Nutrition per portion
Recipe from Love Your Greens.
- 1 tbsp oil
- 6 large chicken thighs (skinless and boneless), cut into bite-sized chunks
- 1 onion, finely diced
- 2 green chillies, finely diced
- 2 cm ginger, finely grated
- 3 cloves garlic pureed
- tsp chilli powder
- 1 tsp turmeric
- 2 tsp garam masala
- 1 tbsp soft brown sugar
- 1 tin chopped tomatoes
- 1 can coconut milk
- 1 cauliflower, broken into florets
- 2 large handfuls spinach
Heat the oil in a large frying pan, brown the chicken pieces on all sides then remove with a slotted spoon and set aside. Add the onion to the pan (add a little more oil if necessary) and cook until the onions are soft.

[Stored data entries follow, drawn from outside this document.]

Definition _generate_personalized_instructions (profile : UserProfile.t)
    : PyDict.t string :=
  let full_context :=
    base_context profile +:+ accessibility_context profile +:+ travel_context profile in
  [ ("root_agent", full_context +:+ LF
       +:+ "Route requests to the most appropriate specialized agent based on the user's accessibility needs and travel preferences." +:+ LF
       +:+ "Always prioritize accessibility considerations in your routing decisions." +:+ LF);
    ("inspiration_agent", full_context +:+ LF
       +:+ "Focus on destinations and experiences that match both the user's interests and accessibility needs." +:+ LF
       +:+ "Highlight accessibility features and disabled traveler reviews when available." +:+ LF);
    ("planning_agent", full_context +:+ LF
       +:+ "Prioritize accessible flights, hotels, and transportation options." +:+ LF
       +:+ "Always consider the user's mobility aids and assistance needs when making recommendations." +:+ LF
       +:+ "Include accessibility features and costs in all suggestions." +:+ LF);
    ("booking_agent", full_context +:+ LF
       +:+ "Automatically include all necessary accessibility accommodations in bookings." +:+ LF
       +:+ "Communicate the user's specific needs to service providers." +:+ LF
       +:+ "Ensure all accessibility services are confirmed and documented." +:+ LF);
    ("accessibility_research_agent", full_context +:+ LF
       +:+ "Focus your research on the user's specific accessibility needs and concerns." +:+ LF
       +:+ "Prioritize information about barriers they've identified as concerning." +:+ LF
       +:+ "Look for reviews from travelers with similar accessibility profiles." +:+ LF);
    ("mobility_preparation_agent", full_context +:+ LF
       +:+ "Focus on the user's specific mobility aids and medical requirements." +:+ LF
       +:+ "Provide detailed guidance for their particular equipment and documentation needs." +:+ LF
       +:+ "Consider their travel style and destinations when making preparation recommendations." +:+ LF);
    ("transit_support_agent", full_context +:+ LF
       +:+ "Arrange assistance services that match the user's specific preferences and needs." +:+ LF
       +:+ "Focus on their preferred assistance types and communication methods." +:+ LF
       +:+ "Ensure all arrangements accommodate their mobility aids and requirements." +:+ LF);
    ("barrier_navigation_agent", full_context +:+ LF
       +:+ "Prioritize solutions for the barriers the user has identified as most concerning." +:+ LF
       +:+ "Provide alternatives that match their accessibility needs and travel preferences." +:+ LF
       +:+ "Consider their risk tolerance when suggesting workarounds." +:+ LF) ].
Lemma handle_retries_drop st ev :
  length (retries (handle st ev).2) ≤ (if isDrop ev then 1 else 0).
Proof.
  destruct ev; simpl.
  - by rewrite retries_processMessage.
  - done.
  - apply (proj2 (handle_retry st OnClose)).
  - apply (proj2 (handle_retry st (OnError err))).
  - done.
  - unfold stop. by destruct (ws st.1).
Qed.

(** X8. The backoff is called at most once for each close or error event:
    messages, opens, the backoff timer and [stop] never call it. *)
Theorem backoff_calls_bounded_by_drops evs : ∀ st,
  length (retries (run st evs).2) ≤ length (List.filter isDrop evs).
Proof.
  induction evs as [|ev evs IH]; intros st; [done|].
  simpl. rewrite retries_app, length_app.
  pose proof (handle_retries_drop st ev) as Hev.
  specialize (IH (handle st ev).1).
  destruct (isDrop ev); simpl; lia.
Qed.

(** X9. [start] does not clear the mark of [stop]: when a client is started
    while the mark is still set, nothing up to and including the first close
    calls the backoff, and that close clears the mark. *)
Theorem start_keeps_stale_mark self h u p apps pre :
  wsClosed self = true →
  Forall (λ ev, ev ≠ OnClose) pre →
  retries (run (start self h u p apps).1 (pre ++ [OnClose])).2 = []
  ∧ wsClosed (run (start self h u p apps).1 (pre ++ [OnClose])).1.1 = false.
Proof.
  intros Hmark Hpre.
  assert (wsClosed (start self h u p apps).1.1 = true) as Hstart by done.
  revert Hstart. generalize (start self h u p apps).1. intros st Hst.
  destruct (run_while_closed pre st Hst Hpre) as [Hc Hr].
  rewrite run_app. cbn [fst snd]. rewrite retries_app, Hr. simpl.
  unfold processClose. by rewrite Hc.
Qed.
Lemma loopStates_sorted (env : Env) (deviceCode : string) (fuel : nat) :
  forall (st : PollState) (w : World),
  0 <= interval st ->
  doublingsFit (loopStates env fuel deviceCode st w) = true ->
  Sorted Z.le (map interval (loopStates env fuel deviceCode st w)).
Proof.
  induction fuel as [|fuel IH]; intros st w Hpos; cbn [loopStates].
  - intros _. repeat constructor.
  - destruct (pollOnce env deviceCode st w) as [[st'|acResp err] w'] eqn:Hpass.
    + destruct (loopStates_head env fuel deviceCode st' w') as [rest Hrest].
      pose proof (IH st' w') as IH'. rewrite Hrest in *.
      cbn [doublingsFit map]. rewrite andb_true_iff, orb_true_iff, Z.eqb_eq, Z.leb_le.
      intros [Hfit Hfits].
      apply pollOnce_Continue in Hpass as [_ Hst'].
      assert (Hle : interval st <= interval st').
      { destruct Hfit as [-> | Hfit]; [lia|].
        destruct Hst' as [-> | ->]; [lia|].
        unfold mul64. rewrite wrap64_small; unfold min_int64; lia. }
      constructor; [apply IH'; [lia | exact Hfits] | constructor; exact Hle].
    + intros _. repeat constructor.
Qed.

(** C9, as the code has it.  Take the states the loop is in, pass after
    pass, in a call of the poller run for any number of passes (they are the
    states of [pollLoop] after 0, 1, 2, ... passes).  The deadline is in all
    of them the one the poller was called with.  When the interval it was
    called with is not negative and every doubling on the way fits an
    [int64], the intervals never decrease: every later state has an interval
    at least that of every earlier one. *)
Theorem interval_never_shrinks (env : Env) (fuel : nat) (deviceCode : string)
    (delay : Duration) (deadline : Time) (w : World) :
  let states := loopStates env fuel deviceCode (mkPollState delay deadline) w in
  (forall a st_a, (a <= fuel)%nat ->
     fst (pollAccessToken env a deviceCode delay deadline w) = Running st_a ->
     nth_error states a = Some st_a) /\
  Forall (fun st => expiresAt st = deadline) states /\
  (0 <= delay -> doublingsFit states = true ->
   StronglySorted Z.le (map interval states)).
Proof.
  cbv zeta. split; [|split].
  - intros a st_a Ha Hrun. now apply loopStates_nth.
  - exact (loopStates_deadline env deviceCode fuel (mkPollState delay deadline) w).
  - intros Hpos Hfit. apply Sorted_StronglySorted.
    + intros x y z. apply Z.le_trans.
    + now apply loopStates_sorted.
Qed.

(** Forty pending answers leave the 6 seconds as they are; a slow-down among
    pending answers doubles them once. *)
Lemma interval_never_shrinks_witness :
  let pending := scripted [] (errorBody "authorization_pending") 0 in
  let mixed := scripted [errorBody "authorization_pending"; errorBody "slow_down"]
                 (errorBody "authorization_pending") 0 in
  StronglySorted Z.le
    (map interval (loopStates pending 40 "D" (mkPollState (6 * Second) (900 * Second))
                     genesis)) /\
  map interval (loopStates pending 40 "D" (mkPollState (6 * Second) (900 * Second)) genesis)
    = repeat (6 * Second) 41 /\
  StronglySorted Z.le
    (map interval (loopStates mixed 3 "D" (mkPollState (6 * Second) (900 * Second))
                     genesis)) /\
  map interval (loopStates mixed 3 "D" (mkPollState (6 * Second) (900 * Second)) genesis)
    = [6 * Second; 6 * Second; 12 * Second; 12 * Second].
Proof.
  intros pending mixed.
  split; [|split; [|split]].
  - apply (interval_never_shrinks pending 40 "D" (6 * Second) (900 * Second) genesis).
    + vm_compute. discriminate.
    + vm_compute. reflexivity.
  - vm_compute. reflexivity.
  - apply (interval_never_shrinks mixed 3 "D" (6 * Second) (900 * Second) genesis).
    + vm_compute. discriminate.
    + vm_compute. reflexivity.
  - vm_compute. reflexivity.
Defined.

(** ** Decoding the device code *)

Section Object.

Context {T : Type} (fields : list (json.field T)) (zero : T).

(** Whether a value fits a field does not depend on the struct. *)
Hypothesis uniform : forall f item v v',
  In f fields -> json.store f item v = None -> json.store f item v' = None.

Lemma object_saved (ms : list (string * json.value)) (v : T) (e : error) :
  snd (json.object fields ms v (Some e)) = Some e.
Proof.
  revert v. induction ms as [|[key item] ms IH]; intros v; [reflexivity|].
  cbn [json.object]. destruct (find _ fields) as [f|]; [|apply IH].
  destruct (json.store f item v); apply IH.
Qed.

Lemma object_fits (ms : list (string * json.value)) (v : T) (saved : option error) :
  forallb (fits fields zero) ms = true ->
  snd (json.object fields ms v saved) = saved.
Proof.
  revert v. induction ms as [|[key item] ms IH]; intros v; [reflexivity|].
  cbn [forallb json.object]. rewrite andb_true_iff. unfold fits at 1. cbn [fst snd].
  intros [Hm Hms].
  destruct (find _ fields) as [f|] eqn:Hfind; [|exact (IH v Hms)].
  destruct (json.store f item v) eqn:Hstore; [exact (IH _ Hms)|].
  apply find_some in Hfind as [Hin _].
  now rewrite (uniform f item v zero Hin Hstore) in Hm.
Qed.

Lemma object_misfit (ms : list (string * json.value)) (v : T) (saved : option error) :
  forallb (fits fields zero) ms = false ->
  snd (json.object fields ms v saved) <> None.
Proof.
  revert v saved. induction ms as [|[key item] ms IH]; intros v saved; [discriminate|].
  cbn [forallb json.object]. rewrite andb_false_iff. unfold fits at 1. cbn [fst snd].
  intros Hms.
  destruct (find _ fields) as [f|] eqn:Hfind.
  - destruct (json.store f item v) eqn:Hstore.
    + destruct Hms as [Hm | Hms]; [|exact (IH _ _ Hms)].
      destruct (json.store f item zero) eqn:Hzero; [discriminate|].
      apply find_some in Hfind as [Hin _].
      now rewrite (uniform f item zero v Hin Hzero) in Hstore.
    + destruct saved as [e|]; cbn [json.saveError]; rewrite object_saved; discriminate.
  - destruct Hms as [Hm | Hms]; [discriminate | exact (IH _ _ Hms)].
Qed.

(** A part of the struct that only the field [name] writes keeps its
    value when no member is matched with [name]. *)
Lemma object_untouched {A : Type} (proj : T -> A) (name : string) :
  (forall f item v v', In f fields -> json.tag f <> name ->
     json.store f item v = Some v' -> proj v' = proj v) ->
  forall ms v saved,
    mentions name ms = false ->
    proj (fst (json.object fields ms v saved)) = proj v.
Proof.
  intros Hother. induction ms as [|[key item] ms IH]; intros v saved; [reflexivity|].
  cbn [mentions existsb fst json.object]. rewrite orb_false_iff.
  intros [Hkey Hms]. fold (mentions name ms) in Hms.
  destruct (find _ fields) as [f|] eqn:Hfind; [|exact (IH _ _ Hms)].
  destruct (json.store f item v) as [v'|] eqn:Hstore; [|exact (IH _ _ Hms)].
  rewrite (IH _ _ Hms).
  apply find_some in Hfind as [Hin Htag].
  apply String.eqb_eq in Htag. apply String.eqb_neq in Hkey.
  apply (Hother f item v v' Hin); congruence.
Qed.

End Object.

Lemma deviceCodeFields_uniform (f : json.field deviceCodeResponse)
    (item : json.value) (v v' : deviceCodeResponse) :
  In f deviceCodeFields -> json.store f item v = None -> json.store f item v' = None.
Proof.
  intros Hin.
  repeat (destruct Hin as [<- | Hin]); try contradiction;
    destruct item as [| |[z|]| | |]; cbn; try discriminate; try reflexivity;
    destruct (in_int64 z); try discriminate; reflexivity.
Qed.

Ltac other_field :=
  let Hin := fresh "Hin" in
  let Htag := fresh "Htag" in
  intros ? item ? ? Hin Htag;
  repeat (destruct Hin as [<- | Hin]); try contradiction;
  try (exfalso; apply Htag; reflexivity);
  destruct item as [| |[z|]| | |]; cbn; try discriminate;
  try (destruct (in_int64 z); try discriminate);
  intros [= <-]; reflexivity.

Add the green chilli, ginger and garlic and continue to cook, stirring for a further minute. Next add the chilli powder, turmeric, garam masala and sugar and cook, stirring for a minute to release the spices.
Tip the tomatoes and coconut milk into the pan, then add the chicken and cauliflower. Stir well and simmer for 10 minutes until the cauliflower and chicken are cooked through. Add a little stock or water if the sauce gets too thick.
Taste to check the seasoning then stir through the spinach until it just starts to wilt.